In April, Ed Vaizey, secretary of state for culture, media and sport, publicly called for the “will of the people” to be respected after 124,000 unfunny individuals voted for the Natural Environment Research Council’s polar research ship to be named “Boaty McBoatface”. Jo Johnson, responsible for the project as universities and science minister, then fired off a text message to his Conservative colleague that has only recently come to light. “For the avoidance of doubt, you are an absolute c--t,” ran Mr Johnson’s eloquent comment, according to The Sun on 28 May. “It is understood that Mr Vaizey replied with a sad face ‘emoji’,” the newspaper added. Mr Johnson appears keen to climb the ministerial career ladder at speed – some future historian preparing a weighty biography will be grateful for this insight into how he conducts his sophisticated, high-level ministerial discussions.

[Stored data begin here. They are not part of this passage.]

Lemma rescale_inside_witness :
  inside 32 32 (rect (rescale 32 32 1 (sampleFace (-5) infinity 40 neg_infinity 0.75))).
Proof.
  apply (rescale_inside 32 32 (sampleFace (-5) infinity 40 neg_infinity 0.75));
    [reflexivity | reflexivity | by repeat split].
Defined.
(** C7: the events of one invocation come in the order of the steps (CLI
    flags, configuration, log handlers, hosts file, session, delegation);
    and when control is delegated to the subcommand, the flags were read,
    the configuration singleton obtained and the console handler attached
    by then, and the event just before the delegation is the construction
    of the session that is handed over. *)
Theorem C7_steps_of_an_invocation_are_ordered (X : Externals)
    (docopt : list string -> result (gmap string value))
    (dispatch : Session -> gmap string value -> result value)
    (argv : list string) (p : process) :
  let st' := snd (main (TopLevelCommand_run X docopt dispatch) argv p) in
  exists evs,
    events (proc st') = (events p ++ evs)%list /\
    in_order evs /\
    forall id,
      EvDelegate id ∈ evs ->
      exists hosts user_config console evs_setup evs_log,
        evs = ([EvDocopt argv] ++ evs_setup
                 ++ [EvNewSession id hosts; EvDelegate id] ++ evs_log)%list /\
        EvGetInstance user_config ∈ evs_setup /\
        EvAddHandler console ∈ evs_setup /\
        phases evs_log = [].
Proof.
  intros st'. subst st'. unfold main.
  set (st0 := {| proc := p; self := __init__ |}).
  pose proof (run_between _ argv (TopLevelCommand_run_between X docopt dispatch argv) st0)
    as (evs & Hev & Horder & _).
  exists evs. split; [exact Hev|]. split; [exact Horder|].
  intros id Hid.
  destruct (TopLevelCommand_run X docopt dispatch argv st0) as [r st1] eqn:Hrun.
  destruct (TopLevelCommand_run_events X docopt dispatch argv st0 st1 r eq_refl Hrun)
    as (evs1 & Hev1 & Hcases).
  assert (Hlog : exists evs_log,
             evs = (evs1 ++ evs_log)%list /\ phases evs_log = [] /\
             forall id, EvDelegate id ∉ evs_log).
  { unfold run, try_except in Hev. rewrite Hrun in Hev.
    destruct r as [v|exc]; simpl in Hev.
    - exists []. rewrite app_nil_r. split; [|split; [reflexivity | intros ? Hin; inversion Hin]].
      rewrite Hev1 in Hev. now apply app_inv_head in Hev.
    - destruct (Py.is_Exception exc); simpl in Hev.
      + unfold bind, gets, ret, LOG_error, LOG_exception, emit, modify in Hev.
        simpl in Hev.
        destruct (Py.is_LmiError exc || negb _)%bool; simpl in Hev;
          destruct st1 as [[] a1]; simpl in *; subst;
          rewrite <- app_assoc in Hev; apply app_inv_head in Hev; subst evs;
          eexists; (split; [reflexivity|]); (split; [reflexivity|]);
          intros ? Hin; inversion Hin as [|? ? ? Hin']; inversion Hin'.
      + exists []. rewrite app_nil_r.
        split; [|split; [reflexivity | intros ? Hin; inversion Hin]].
        rewrite Hev1 in Hev. now apply app_inv_head in Hev. }
  destruct Hlog as (evs_log & -> & Hphases & Hnolog).
  apply elem_of_app in Hid as [Hid|Hid]; [|exfalso; exact (Hnolog id Hid)].
  destruct Hcases as [Hnone|Hdone]; [exfalso; exact (Hnone id Hid)|].
  destruct Hdone as (options & s & user_config & console & evs_setup
                     & _ & _ & -> & Hget & Hadd & Hnosetup).
  assert (Hsame : id = s_id s).
  { apply elem_of_app in Hid as [Hid|Hid].
    - inversion Hid as [|? ? ? Hid']; inversion Hid'.
    - apply elem_of_app in Hid as [Hid|Hid]; [exfalso; exact (Hnosetup id Hid)|].
      inversion Hid as [|? ? ? Hid']; subst.
      inversion Hid' as [|? ? ? Hid'']; subst; [reflexivity | inversion Hid'']. }
  subst id.
  exists (s_hosts s), user_config, console, evs_setup, evs_log.
  rewrite <- !app_assoc. auto.
Qed.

Boaty McBoatface may be a tedious saga, but must defer to the undisputed champion in that field: the European Union referendum campaign. Stephen Hawking joined the fray in an interview with ITV’s Good Morning Britain, suggesting that there are “two obvious reasons why we should stay in”, citing mobility for students and researchers within the EU. The Guardian reported on 31 May that the physicist added: “The other reason is financial. The European Research Council has given large grants to UK institutions, either to foster or promote exchanges.” Matthew Elliott, the chief executive of Vote Leave, responded: “We give more money to the EU than we get back – meaning we could spend more on science if we vote to leave.”
The roots of the growing gender gap in university admissions are already evident by the age of 13, according to a University of Oxford study. Research conducted for The Sutton Trust found that girls in Year 9 were significantly more likely to perceive getting a university degree as being important than their male classmates. The Daily Telegraph reported on 3 June that Chris McGovern, the chairman of the Campaign for Real Education, said: “Confident girls such as Hermione Granger, of Harry Potter fame, are the norm in many lessons and sometimes boys can find it difficult to get a look in. Such girls are a delight to teach but boys can lose out.” The higher education gender gap has been explained, if Mr McGovern’s fantasy of being a teacher at a fictional school is any reliable guide to reality.
Patrick Johnston, vice-chancellor at Queen’s University Belfast, has apologised in the wake of a PR situation created by his interview with the Belfast Telegraph. Mr Johnston said in the interview, published on 30 May, that the university was “stopping single honours sociology and anthropology”, but would “strengthen those subjects by allowing them to partner with other subject areas which actually make their relevance more connected. Society doesn't need a 21-year-old who is a sixth century historian. It needs a 21-year-old who really understands how to analyse things, understands the tenets of leadership and contributing to society, who is a thinker and someone who has the potential to help society drive forward.” In a statement of “clarification” published on 31 May after inevitable anger from historians, Professor Johnston said that he had “wanted to stress that a university education is more than the study of any one subject and that the aim is to produce graduates who have the potential to become leaders within our society”. The vice-chancellor thereby put the matter to bed and ensured that it will never again be mentioned by anyone, ever.
“A danger drug that exam students claim boosts memory is sweeping universities,” reported The Sun on 6 June. “Undergraduates snort the banned ‘brain-booster’ called Noopept like cocaine or gulp it in capsules. Thousands of students are boosting their grades with the mind-enhancing white powder that supposedly improves memory recall and the ability to learn,” it added. One student who had taken the drug told the newspaper: “It’s all over the country – in London at UCL, at Bath, Bristol, Newcastle, Warwick, Oxford, Cambridge, Leeds and Manchester.” If The Sun’s admirably well-informed source is suggesting that students at post-92 universities are insufficiently clued up to chug the “danger drug”, then this merits examination by government social mobility experts.